-- Work item --
Exactly as written, give again the line with "[..|by apply Forall_nil_2];" and all subsequent lines through the end of the records.

++++ Provided entries

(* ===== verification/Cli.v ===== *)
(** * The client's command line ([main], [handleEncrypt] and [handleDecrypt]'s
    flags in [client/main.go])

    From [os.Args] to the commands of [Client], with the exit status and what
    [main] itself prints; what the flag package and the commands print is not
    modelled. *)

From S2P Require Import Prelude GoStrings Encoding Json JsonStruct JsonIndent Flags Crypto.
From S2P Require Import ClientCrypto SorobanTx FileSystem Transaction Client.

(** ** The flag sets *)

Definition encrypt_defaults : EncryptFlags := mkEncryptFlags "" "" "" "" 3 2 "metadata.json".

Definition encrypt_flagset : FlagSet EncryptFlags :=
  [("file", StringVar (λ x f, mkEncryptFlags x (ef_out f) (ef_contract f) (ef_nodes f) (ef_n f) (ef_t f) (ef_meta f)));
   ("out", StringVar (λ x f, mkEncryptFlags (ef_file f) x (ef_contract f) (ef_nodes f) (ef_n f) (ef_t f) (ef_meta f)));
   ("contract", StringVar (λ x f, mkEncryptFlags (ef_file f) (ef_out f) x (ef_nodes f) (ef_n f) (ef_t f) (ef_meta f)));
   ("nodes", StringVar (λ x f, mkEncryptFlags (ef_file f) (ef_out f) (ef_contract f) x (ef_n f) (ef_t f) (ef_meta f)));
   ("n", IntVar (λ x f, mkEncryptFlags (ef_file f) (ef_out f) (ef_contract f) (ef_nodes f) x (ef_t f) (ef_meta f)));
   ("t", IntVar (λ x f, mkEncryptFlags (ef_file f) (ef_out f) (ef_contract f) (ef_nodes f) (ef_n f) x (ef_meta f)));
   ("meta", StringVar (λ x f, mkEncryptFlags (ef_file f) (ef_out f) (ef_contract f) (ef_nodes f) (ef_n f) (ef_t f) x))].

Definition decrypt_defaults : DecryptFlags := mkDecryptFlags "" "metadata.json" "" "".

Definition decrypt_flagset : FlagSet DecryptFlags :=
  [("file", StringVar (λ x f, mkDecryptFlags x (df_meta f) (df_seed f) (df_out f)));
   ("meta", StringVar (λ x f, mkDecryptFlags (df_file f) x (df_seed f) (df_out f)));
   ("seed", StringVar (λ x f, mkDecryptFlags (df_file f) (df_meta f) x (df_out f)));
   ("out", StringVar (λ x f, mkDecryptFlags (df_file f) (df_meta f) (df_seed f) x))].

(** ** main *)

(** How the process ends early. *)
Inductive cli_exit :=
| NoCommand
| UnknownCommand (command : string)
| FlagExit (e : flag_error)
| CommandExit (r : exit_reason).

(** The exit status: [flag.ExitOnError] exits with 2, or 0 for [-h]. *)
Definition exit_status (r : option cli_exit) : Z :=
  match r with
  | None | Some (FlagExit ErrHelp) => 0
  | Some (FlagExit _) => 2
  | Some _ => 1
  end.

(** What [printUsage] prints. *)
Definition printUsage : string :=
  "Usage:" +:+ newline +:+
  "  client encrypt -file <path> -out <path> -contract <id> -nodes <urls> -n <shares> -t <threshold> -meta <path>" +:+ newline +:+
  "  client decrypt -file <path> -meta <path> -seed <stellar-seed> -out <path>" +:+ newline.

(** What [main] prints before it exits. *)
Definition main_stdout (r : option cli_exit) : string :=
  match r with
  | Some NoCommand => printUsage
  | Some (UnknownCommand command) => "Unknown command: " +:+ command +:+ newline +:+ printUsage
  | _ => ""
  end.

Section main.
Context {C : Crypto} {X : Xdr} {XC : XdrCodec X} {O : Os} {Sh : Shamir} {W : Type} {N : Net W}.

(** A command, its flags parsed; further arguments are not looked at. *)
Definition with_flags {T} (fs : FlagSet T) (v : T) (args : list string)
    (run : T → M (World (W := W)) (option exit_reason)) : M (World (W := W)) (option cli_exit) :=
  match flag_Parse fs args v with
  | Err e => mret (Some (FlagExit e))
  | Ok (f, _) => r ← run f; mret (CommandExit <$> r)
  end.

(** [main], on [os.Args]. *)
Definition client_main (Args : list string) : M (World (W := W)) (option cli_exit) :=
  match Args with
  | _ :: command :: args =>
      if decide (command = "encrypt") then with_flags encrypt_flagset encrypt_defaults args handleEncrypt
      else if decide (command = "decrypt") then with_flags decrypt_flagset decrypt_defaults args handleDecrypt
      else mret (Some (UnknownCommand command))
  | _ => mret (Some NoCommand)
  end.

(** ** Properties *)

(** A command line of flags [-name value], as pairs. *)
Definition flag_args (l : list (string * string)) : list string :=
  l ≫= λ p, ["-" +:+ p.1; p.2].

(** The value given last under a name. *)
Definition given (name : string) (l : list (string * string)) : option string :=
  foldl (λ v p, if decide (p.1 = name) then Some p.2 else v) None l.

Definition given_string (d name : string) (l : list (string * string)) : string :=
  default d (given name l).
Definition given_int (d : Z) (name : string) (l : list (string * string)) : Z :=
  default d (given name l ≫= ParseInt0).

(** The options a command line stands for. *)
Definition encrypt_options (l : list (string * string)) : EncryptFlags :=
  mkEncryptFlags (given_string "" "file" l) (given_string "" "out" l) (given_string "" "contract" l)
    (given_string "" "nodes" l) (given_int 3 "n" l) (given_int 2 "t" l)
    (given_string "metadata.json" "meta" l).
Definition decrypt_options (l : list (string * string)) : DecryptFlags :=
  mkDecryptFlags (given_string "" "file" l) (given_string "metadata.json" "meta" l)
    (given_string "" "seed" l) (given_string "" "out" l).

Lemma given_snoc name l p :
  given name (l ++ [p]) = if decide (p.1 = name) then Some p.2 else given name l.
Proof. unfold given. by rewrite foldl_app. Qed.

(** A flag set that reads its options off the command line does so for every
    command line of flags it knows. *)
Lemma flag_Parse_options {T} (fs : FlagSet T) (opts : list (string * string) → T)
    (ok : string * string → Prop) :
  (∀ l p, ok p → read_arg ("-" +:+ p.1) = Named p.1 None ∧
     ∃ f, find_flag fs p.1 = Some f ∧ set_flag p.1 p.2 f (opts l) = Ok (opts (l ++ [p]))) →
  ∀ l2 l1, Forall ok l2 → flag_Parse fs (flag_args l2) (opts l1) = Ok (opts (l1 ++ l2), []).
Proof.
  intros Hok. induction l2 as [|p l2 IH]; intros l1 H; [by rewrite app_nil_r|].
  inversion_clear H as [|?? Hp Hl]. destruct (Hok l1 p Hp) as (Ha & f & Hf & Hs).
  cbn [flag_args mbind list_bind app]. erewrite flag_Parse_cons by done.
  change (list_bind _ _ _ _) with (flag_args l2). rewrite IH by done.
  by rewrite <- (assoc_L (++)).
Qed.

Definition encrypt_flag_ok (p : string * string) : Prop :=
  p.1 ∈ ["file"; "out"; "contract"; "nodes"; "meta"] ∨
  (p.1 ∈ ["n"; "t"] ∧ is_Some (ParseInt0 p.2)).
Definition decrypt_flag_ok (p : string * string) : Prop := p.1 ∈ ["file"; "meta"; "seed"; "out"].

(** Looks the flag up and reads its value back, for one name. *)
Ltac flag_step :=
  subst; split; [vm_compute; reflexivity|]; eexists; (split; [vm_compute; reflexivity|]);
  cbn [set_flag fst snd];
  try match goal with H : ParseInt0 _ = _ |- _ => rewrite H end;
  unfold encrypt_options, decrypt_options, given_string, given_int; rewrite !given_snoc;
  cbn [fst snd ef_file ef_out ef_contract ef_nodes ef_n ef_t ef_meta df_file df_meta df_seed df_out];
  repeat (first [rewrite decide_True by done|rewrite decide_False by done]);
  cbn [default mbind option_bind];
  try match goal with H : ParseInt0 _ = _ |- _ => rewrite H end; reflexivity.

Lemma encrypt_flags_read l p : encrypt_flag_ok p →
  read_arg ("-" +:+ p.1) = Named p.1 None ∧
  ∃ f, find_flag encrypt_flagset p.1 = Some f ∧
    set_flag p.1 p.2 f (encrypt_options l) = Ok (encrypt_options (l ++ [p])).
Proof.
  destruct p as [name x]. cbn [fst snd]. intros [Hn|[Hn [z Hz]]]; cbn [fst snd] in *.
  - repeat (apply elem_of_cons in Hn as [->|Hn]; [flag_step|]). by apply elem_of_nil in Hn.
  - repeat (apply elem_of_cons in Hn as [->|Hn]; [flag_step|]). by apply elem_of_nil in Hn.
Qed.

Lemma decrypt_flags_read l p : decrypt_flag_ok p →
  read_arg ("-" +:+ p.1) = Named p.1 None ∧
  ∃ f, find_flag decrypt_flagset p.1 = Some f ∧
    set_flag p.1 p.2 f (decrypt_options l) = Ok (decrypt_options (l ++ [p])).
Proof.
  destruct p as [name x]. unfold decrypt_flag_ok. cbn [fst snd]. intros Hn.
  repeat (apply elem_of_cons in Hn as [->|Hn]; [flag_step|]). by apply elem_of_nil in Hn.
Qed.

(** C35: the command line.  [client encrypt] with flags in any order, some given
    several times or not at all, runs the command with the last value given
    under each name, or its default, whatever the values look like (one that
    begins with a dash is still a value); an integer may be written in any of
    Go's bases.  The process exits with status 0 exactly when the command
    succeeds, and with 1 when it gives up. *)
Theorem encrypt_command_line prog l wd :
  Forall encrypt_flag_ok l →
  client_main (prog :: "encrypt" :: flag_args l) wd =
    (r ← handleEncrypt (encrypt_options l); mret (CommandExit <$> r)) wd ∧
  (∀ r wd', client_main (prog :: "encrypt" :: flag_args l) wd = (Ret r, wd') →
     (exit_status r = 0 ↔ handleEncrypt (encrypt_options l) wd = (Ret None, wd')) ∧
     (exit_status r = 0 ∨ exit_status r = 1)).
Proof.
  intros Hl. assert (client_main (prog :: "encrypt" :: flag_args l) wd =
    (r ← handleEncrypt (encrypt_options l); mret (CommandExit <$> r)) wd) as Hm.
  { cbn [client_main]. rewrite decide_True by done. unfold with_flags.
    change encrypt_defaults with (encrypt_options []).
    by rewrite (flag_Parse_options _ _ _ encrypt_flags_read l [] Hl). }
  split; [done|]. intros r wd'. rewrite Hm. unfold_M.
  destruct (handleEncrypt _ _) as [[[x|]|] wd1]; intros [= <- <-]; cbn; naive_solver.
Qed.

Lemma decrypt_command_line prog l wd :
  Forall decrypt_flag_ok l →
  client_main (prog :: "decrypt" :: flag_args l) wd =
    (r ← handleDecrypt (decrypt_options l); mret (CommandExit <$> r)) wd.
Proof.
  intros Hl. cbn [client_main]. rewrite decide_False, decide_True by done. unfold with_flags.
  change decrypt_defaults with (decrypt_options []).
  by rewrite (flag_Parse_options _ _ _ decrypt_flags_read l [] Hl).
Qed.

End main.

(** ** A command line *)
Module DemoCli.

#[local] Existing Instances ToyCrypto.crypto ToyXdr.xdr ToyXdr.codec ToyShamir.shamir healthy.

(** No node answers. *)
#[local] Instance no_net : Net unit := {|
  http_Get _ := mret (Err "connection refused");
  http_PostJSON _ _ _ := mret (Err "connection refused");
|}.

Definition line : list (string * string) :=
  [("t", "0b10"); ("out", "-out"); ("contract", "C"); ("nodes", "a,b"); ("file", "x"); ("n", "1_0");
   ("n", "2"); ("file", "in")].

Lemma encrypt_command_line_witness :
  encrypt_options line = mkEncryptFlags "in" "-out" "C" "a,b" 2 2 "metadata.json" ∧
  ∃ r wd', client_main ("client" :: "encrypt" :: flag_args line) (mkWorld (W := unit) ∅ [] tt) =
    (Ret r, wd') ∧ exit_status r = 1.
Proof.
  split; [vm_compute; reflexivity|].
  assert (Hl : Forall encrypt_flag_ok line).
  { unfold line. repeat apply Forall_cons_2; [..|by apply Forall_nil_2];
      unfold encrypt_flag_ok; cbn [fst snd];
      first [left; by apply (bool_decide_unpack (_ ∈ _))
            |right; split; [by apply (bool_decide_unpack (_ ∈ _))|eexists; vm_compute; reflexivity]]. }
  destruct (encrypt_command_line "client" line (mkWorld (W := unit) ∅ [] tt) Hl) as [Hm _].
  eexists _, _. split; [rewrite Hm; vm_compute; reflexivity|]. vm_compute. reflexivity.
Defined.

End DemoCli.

++++++++

-- Answer section --
  { unfold line. repeat apply Forall_cons_2; [..|by apply Forall_nil_2];
      unfold encrypt_flag_ok; cbn [fst snd];
      first [left; by apply (bool_decide_unpack (_ ∈ _))
            |right; split; [by apply (bool_decide_unpack (_ ∈ _))|eexists; vm_compute; reflexivity]]. }
  destruct (encrypt_command_line "client" line (mkWorld (W := unit) ∅ [] tt) Hl) as [Hm _].
  eexists _, _. split; [rewrite Hm; vm_compute; reflexivity|]. vm_compute. reflexivity.
Defined.

End DemoCli.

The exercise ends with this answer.